TEGAS.CO, Jakarta – Pemerintah Provinsi Sulawesi Tenggara (Pemprov Sultra) menunjukkan komitmen dalam membangun tata kelola pemerintahan yang bersih, akuntabel, dan berintegritas.
Dipimpin langsung oleh Gubernur Mayjen TNI (Purn) Andi Sumangerukka, jajaran kepala OPD melakukan kunjungan kerja ke Gedung Merah Putih Komisi Pemberantasan Korupsi (KPK) RI, Senin (10/6/2025).
Kunjungan ini merupakan bagian dari penguatan koordinasi dan pendampingan program Monitoring Controlling Surveillance for Prevention (MCSP) Tahun 2025 sebuah instrumen penting dalam pencegahan korupsi sejak tahap perencanaan hingga pelaksanaan program daerah.
Dalam pertemuan selama hampir tiga jam bersama Deputi Koordinasi dan Supervisi KPK, Gubernur menekankan bahwa langkah preventif harus dimulai sejak awal, bukan ketika masalah sudah terjadi.
“Langkah pencegahan harus dimulai dari hulu, bukan hilir. Kami menginisiasi pendampingan dari KPK agar setiap kebijakan berjalan sesuai ketentuan hukum,” ujar Gubernur di hadapan media.
Ia juga menegaskan bahwa peran KPK tidak hanya sebagai penegak hukum, tetapi sebagai mitra strategis pemerintah daerah dalam membangun budaya birokrasi yang transparan dan sadar hukum.
“Kami tidak ingin hanya berpegang pada formalitas.
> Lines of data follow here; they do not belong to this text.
(** ** Properties *)

(** The bytes of the enumeration: reading back the number of an opcode gives
    that opcode, and exactly the listed 144 bytes name one. *)
Theorem opcode_table :
  (forall b o, 0 <= b < 256 -> opcode_of b = Some o -> opcode_val o = b) /\
  length (List.filter (fun b => is_Some_b (opcode_of (Z.of_nat b))) (seq 0 256)) = 144%nat.
Proof.
  split; [|vm_compute; reflexivity]. intros b o Hb Ho.
  assert (Hall : forallb (fun n => match opcode_of (Z.of_nat n) with
                                   | Some o => opcode_val o =? Z.of_nat n
                                   | None => true end) (seq 0 256) = true) by (vm_compute; reflexivity).
  rewrite forallb_forall in Hall. specialize (Hall (Z.to_nat b)).
  rewrite Z2Nat.id, Ho in Hall by lia. apply Z.eqb_eq, Hall, in_seq. lia.
Qed.

Lemma opcode_table_witness : opcode_val (SWAP 3) = 0x92.
Proof. apply (proj1 opcode_table); [lia | reflexivity]. Defined.

(** The jump-destination analysis is exact: a position is accepted by JUMP
    if and only if an instruction starts there (bytes inside PUSH immediates
    excluded), it lies in the code, and the instruction is JUMPDEST. *)
Theorem compute_jump_dests_spec c j :
  In j (compute_jump_dests c) <-> instr_start c 0 j /\ j < zlen c /\ znth j c = 0x5b.
Proof. apply jump_dests_from_spec; lia. Qed.

(** The disassembler: on every byte string it either reports a truncated
    immediate or lists instructions whose bytes, concatenated, are the input,
    and whose JUMPDESTs are the jump destinations of the processor. *)
Theorem dis_spec prog : bytes_ok prog ->
  dis prog = Throw OutOfRange \/
  exists l, dis prog = Ok l /\ bytes_of l = prog /\
    map pc (List.filter is_dest l) = compute_jump_dests prog.
Proof.
  intros Hok. pose proof (dis_loop_spec (length prog) [] prog (le_n _) Hok) as H.
  unfold dis. change (zlen []) with 0 in H. cbn [app] in H.
  destruct (dis_loop (length prog) 0 prog) as [l|e|]; cbn [mbind result_bind];
    [|left; by subst|done].
  destruct H as (H1 & H2 & H3). right. apply imm_ok_name_dest in H3.
  destruct (resolve_jumps_same (map name_dest l) (map name_dest l) None H3) as (l' & Hl' & Hs);
    [done|].
  exists l'. split; [done|].
  destruct (same_code_bytes _ _ Hs) as [<- <-].
  destruct (same_code_bytes _ _ (name_dest_same l)) as [<- <-]. done.
Qed.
Butuh pemahaman hukum dan pengawasan sistematis agar pembangunan benar-benar berpihak pada masyarakat,” tegasnya.
Kunjungan ini turut dihadiri Ketua DPRD Sultra, Sekda Provinsi, para Asisten, Staf Ahli Gubernur, serta 31 pimpinan OPD di lingkungan Pemprov Sultra termasuk Bappeda, BPKAD, DPMPTSP, Dinas Kesehatan, Pendidikan, PUPR, RS Bahteramas, RS Jiwa, RS Jantung, hingga Dirut Bank Sultra.
Langkah ini menunjukkan keseriusan kolektif untuk menutup celah praktik korupsi dalam pemerintahan daerah.
Di tengah banyaknya kasus penyalahgunaan anggaran yang terjadi di berbagai wilayah Indonesia baik di kota besar, kabupaten, hingga desa langkah ini patut menjadi contoh.
Realitas di berbagai daerah menunjukkan bahwa korupsi tidak hanya terjadi di level atas, tetapi juga merambah ke wilayah kecil seperti pengelolaan dana desa, proyek infrastruktur, maupun pelayanan publik.
Bahkan di wilayah seperti Kendari dan beberapa kabupaten di Sultra, publik kerap mempertanyakan transparansi pelaksanaan anggaran.
Inisiatif seperti yang dilakukan Pemprov Sultra ini memberi pesan penting bahwa reformasi birokrasi harus dimulai dari kesadaran untuk dibimbing, dikontrol, dan dievaluasi.
Pendekatan ini bukan sekadar formalitas, melainkan bentuk tanggung jawab moral dan administratif.
Namun demikian, upaya ini tentu membutuhkan konsistensi. Karena pada akhirnya, pencegahan korupsi tidak hanya berhenti pada pertemuan dan kunjungan.
Ia harus diwujudkan dalam kebijakan nyata, sistem kerja yang bersih, dan pelayanan publik yang jujur dan terbuka.